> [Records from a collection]

▬▬▬▬▬▬▬▬▬▬

(* ===== verification/Urls.v ===== *)
(** * Paths and queries of URLs

    What the program uses of [net/url] and of the paths of [net/http]: the escapes
    of a segment and of a value of a query, the segments of a path and the values
    of a query. The text of a segment is read back, whatever its bytes are. *)

From S2P Require Import Prelude GoStrings Archive.

Open Scope string_scope.
Open Scope Z_scope.

(** ** Escapes *)

Definition hex_digit (z : Z) : ascii := if z <? 10 then byte_char (48 + z) else byte_char (55 + z).
Definition escape_byte (a : ascii) : string :=
  String "%" (String (hex_digit (byte a / 16)) (String (hex_digit (byte a mod 16)) "")).

(** Letters, digits and [-_.~]. *)
Definition unreserved (a : ascii) : bool :=
  let b := byte a in
  ((97 <=? b) && (b <=? 122)) || ((65 <=? b) && (b <=? 90)) || ((48 <=? b) && (b <=? 57))
  || (b =? 45) || (b =? 95) || (b =? 46) || (b =? 126).
(** In a segment [$&+=:@] stay too. *)
Definition segment_byte (a : ascii) : bool :=
  let b := byte a in
  unreserved a || (b =? 36) || (b =? 38) || (b =? 43) || (b =? 61) || (b =? 58) || (b =? 64).

(** [url.PathEscape]. *)
Fixpoint PathEscape (s : string) : string :=
  match s with
  | "" => ""
  | String a s' => (if segment_byte a then String a "" else escape_byte a) +:+ PathEscape s'
  end.
(** [url.QueryEscape]. *)
Fixpoint QueryEscape (s : string) : string :=
  match s with
  | "" => ""
  | String a s' =>
      (if unreserved a then String a "" else if byte a =? 32 then "+" else escape_byte a) +:+ QueryEscape s'
  end.

Definition hex_value (a : ascii) : option Z :=
  let b := byte a in
  if (48 <=? b) && (b <=? 57) then Some (b - 48) else
  if (97 <=? b) && (b <=? 102) then Some (b - 87) else
  if (65 <=? b) && (b <=? 70) then Some (b - 55) else None.

(** [url.PathUnescape] of a segment; in a query a plus is a space. *)
Fixpoint unescape (plus : bool) (s : string) : option string :=
  match s with
  | "" => Some ""
  | String a s1 =>
      if Ascii.eqb a "%" then
        match s1 with
        | String h (String l s3) =>
            match hex_value h, hex_value l, unescape plus s3 with
            | Some x, Some y, Some rest => Some (String (byte_char (x * 16 + y)) rest)
            | _, _, _ => None
            end
        | _ => None
        end
      else String (if plus && Ascii.eqb a "+" then " "%char else a) <$> unescape plus s1
  end.
Definition PathUnescape : string -> option string := unescape false.
Definition QueryUnescape : string -> option string := unescape true.

Fixpoint unescape_all (segments : list string) : option (list string) :=
  match segments with
  | [] => Some []
  | s :: rest =>
      match PathUnescape s, unescape_all rest with Some x, Some xs => Some (x :: xs) | _, _ => None end
  end.

(** The segments of a path, cleaned; a slash at its end stays. *)
Definition path_segments (path : string) : list string :=
  (clean_elems true (split_byte "/" path) ++ (if HasSuffix path "/" then [""] else []))%list.

(** [url.ParseQuery]; what is not well formed is left out. *)
Definition cut_byte (c : ascii) (s : string) : string * string :=
  match split_byte c s with
  | x :: (y :: rest) => (x, strings_Join (String c "") (y :: rest))
  | _ => (s, "")
  end.
Definition parse_value (part : string) : list (string * string) :=
  if (part =? "")%string || negb (no_byte ";" part) then [] else
  let '(key, value) := cut_byte "=" part in
  match QueryUnescape key, QueryUnescape value with Some k, Some v => [(k, v)] | _, _ => [] end.
Definition ParseQuery (query : string) : list (string * string) := flat_map parse_value (split_byte "&" query).

(** ** What is escaped is read back *)

Lemma segment_byte_clean a :
  segment_byte a = true ->
  Ascii.eqb a "%" = false /\ Ascii.eqb a slash = false /\ Ascii.eqb a "?" = false.
Proof. destruct a as [[] [] [] [] [] [] [] []]; intros H; by try discriminate H. Qed.
Lemma unreserved_clean a :
  unreserved a = true ->
  Ascii.eqb a "%" = false /\ Ascii.eqb a "+" = false /\ Ascii.eqb a "&" = false /\ Ascii.eqb a "=" = false
  /\ Ascii.eqb a ";" = false.
Proof. destruct a as [[] [] [] [] [] [] [] []]; intros H; by try discriminate H. Qed.

Lemma hex_digits a :
  hex_value (hex_digit (byte a / 16)) = Some (byte a / 16) /\ hex_value (hex_digit (byte a mod 16)) = Some (byte a mod 16)
  /\ byte_char (byte a / 16 * 16 + byte a mod 16) = a.
Proof. destruct a as [[] [] [] [] [] [] [] []]; by split_and!. Qed.

Lemma unescape_byte plus a s : unescape plus (escape_byte a +:+ s) = String a <$> unescape plus s.
Proof.
  destruct (hex_digits a) as (H1 & H2 & H3). unfold escape_byte. cbn [String.append unescape].
  change (Ascii.eqb "%" "%") with true. cbn iota. rewrite H1, H2, H3. by destruct (unescape plus s).
Qed.

Lemma PathUnescape_escape s : PathUnescape (PathEscape s) = Some s.
Proof.
  unfold PathUnescape. induction s as [|a s IH]; [done|]. cbn [PathEscape].
  destruct (segment_byte a) eqn:E; [|by rewrite unescape_byte, IH].
  destruct (segment_byte_clean a E) as (H & _). cbn [String.append unescape]. by rewrite H, IH.
Qed.
Lemma QueryUnescape_escape s : QueryUnescape (QueryEscape s) = Some s.
Proof.
  unfold QueryUnescape. induction s as [|a s IH]; [done|]. cbn [QueryEscape].
  destruct (unreserved a) eqn:E.
  - destruct (unreserved_clean a E) as (H & H' & _). cbn [String.append unescape andb]. by rewrite H, H', IH.
  - destruct (byte a =? 32) eqn:E'; [|by rewrite unescape_byte, IH]. cbn [String.append unescape].
    change (Ascii.eqb "+" "%") with false. change (Ascii.eqb "+" "+") with true. cbn. rewrite IH. cbn.
    by destruct a as [[] [] [] [] [] [] [] []].
Qed.

(** The bytes that an escaped text does not hold. *)
Definition absent (c : ascii) (s : string) : Prop := no_byte c s = true.

Lemma escape_byte_absent c a :
  Ascii.eqb c "%" = false -> hex_value c = None -> absent c (escape_byte a).
Proof.
  intros H1 H2. destruct (hex_digits a) as (D1 & D2 & _). unfold absent, no_byte, escape_byte. cbn [forallb_string].
  rewrite !andb_true_r, !andb_true_iff, !negb_true_iff. split_and!.
  - by rewrite Ascii.eqb_sym.
  - apply Ascii.eqb_neq. intros E. congruence.
  - apply Ascii.eqb_neq. intros E. congruence.
Qed.
Lemma absent_app c s t : absent c s -> absent c t -> absent c (s +:+ t).
Proof. unfold absent, no_byte. intros H1 H2. by rewrite forallb_string_app, H1, H2. Qed.

Lemma PathEscape_absent c s :
  segment_byte c = false -> Ascii.eqb c "%" = false -> hex_value c = None -> absent c (PathEscape s).
Proof.
  intros H1 H2 H3. induction s as [|a s IH]; [done|]. cbn [PathEscape]. apply absent_app; [|done].
  destruct (segment_byte a) eqn:E; [|by apply escape_byte_absent].
  unfold absent, no_byte. cbn. rewrite andb_true_r. apply negb_true_iff, Ascii.eqb_neq. intros ->. congruence.
Qed.
Lemma QueryEscape_absent c s :
  unreserved c = false -> Ascii.eqb c "%" = false -> Ascii.eqb c "+" = false -> hex_value c = None ->
  absent c (QueryEscape s).
Proof.
  intros H1 H2 H4 H3. induction s as [|a s IH]; [done|]. cbn [QueryEscape]. apply absent_app; [|done].
  destruct (unreserved a) eqn:E.
  - unfold absent, no_byte. cbn. rewrite andb_true_r. apply negb_true_iff, Ascii.eqb_neq. intros ->. congruence.
  - destruct (byte a =? 32); [|by apply escape_byte_absent].
    unfold absent, no_byte. cbn [forallb_string]. rewrite andb_true_r, negb_true_iff. apply Ascii.eqb_neq in H4.
    apply Ascii.eqb_neq. congruence.
Qed.

Lemma PathEscape_empty s : PathEscape s = "" -> s = "".
Proof. destruct s as [|a s]; [done|]. cbn. unfold escape_byte. by destruct (segment_byte a). Qed.
(** An escaped segment is a dot or two only when the segment is. *)
Lemma PathEscape_inj s t : PathEscape s = PathEscape t -> s = t.
Proof. intros H. apply (f_equal PathUnescape) in H. rewrite !PathUnescape_escape in H. by injection H. Qed.
Lemma PathEscape_safe s : safe_elem s -> safe_elem (PathEscape s).
Proof.
  intros (H1 & H2 & H3). split_and!.
  - by intros ?%PathEscape_empty.
  - change "." with (PathEscape "."). by intros ?%PathEscape_inj.
  - change ".." with (PathEscape ".."). by intros ?%PathEscape_inj.
Qed.

Lemma cut_none c s : absent c s -> cut_byte c s = (s, "").
Proof. intros H. unfold cut_byte. by rewrite split_byte_none. Qed.
Lemma cut_once c s t : absent c s -> cut_byte c (s +:+ String c t) = (s, t).
Proof.
  intros H. unfold cut_byte. rewrite split_byte_app, split_byte_none by done. cbn [app].
  pose proof (strings_Join_split c t) as E. destruct (split_byte c t) as [|y rest] eqn:Es; [by destruct (split_byte_nonempty c t)|].
  by rewrite E.
Qed.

▬▬▬▬▬▬▬▬▬▬

> [Directions for this task] Every line above that includes the word "back" must appear in the answer.

> [Task result]
    of a query. The text of a segment is read back, whatever its bytes are. *)
(** ** What is escaped is read back *)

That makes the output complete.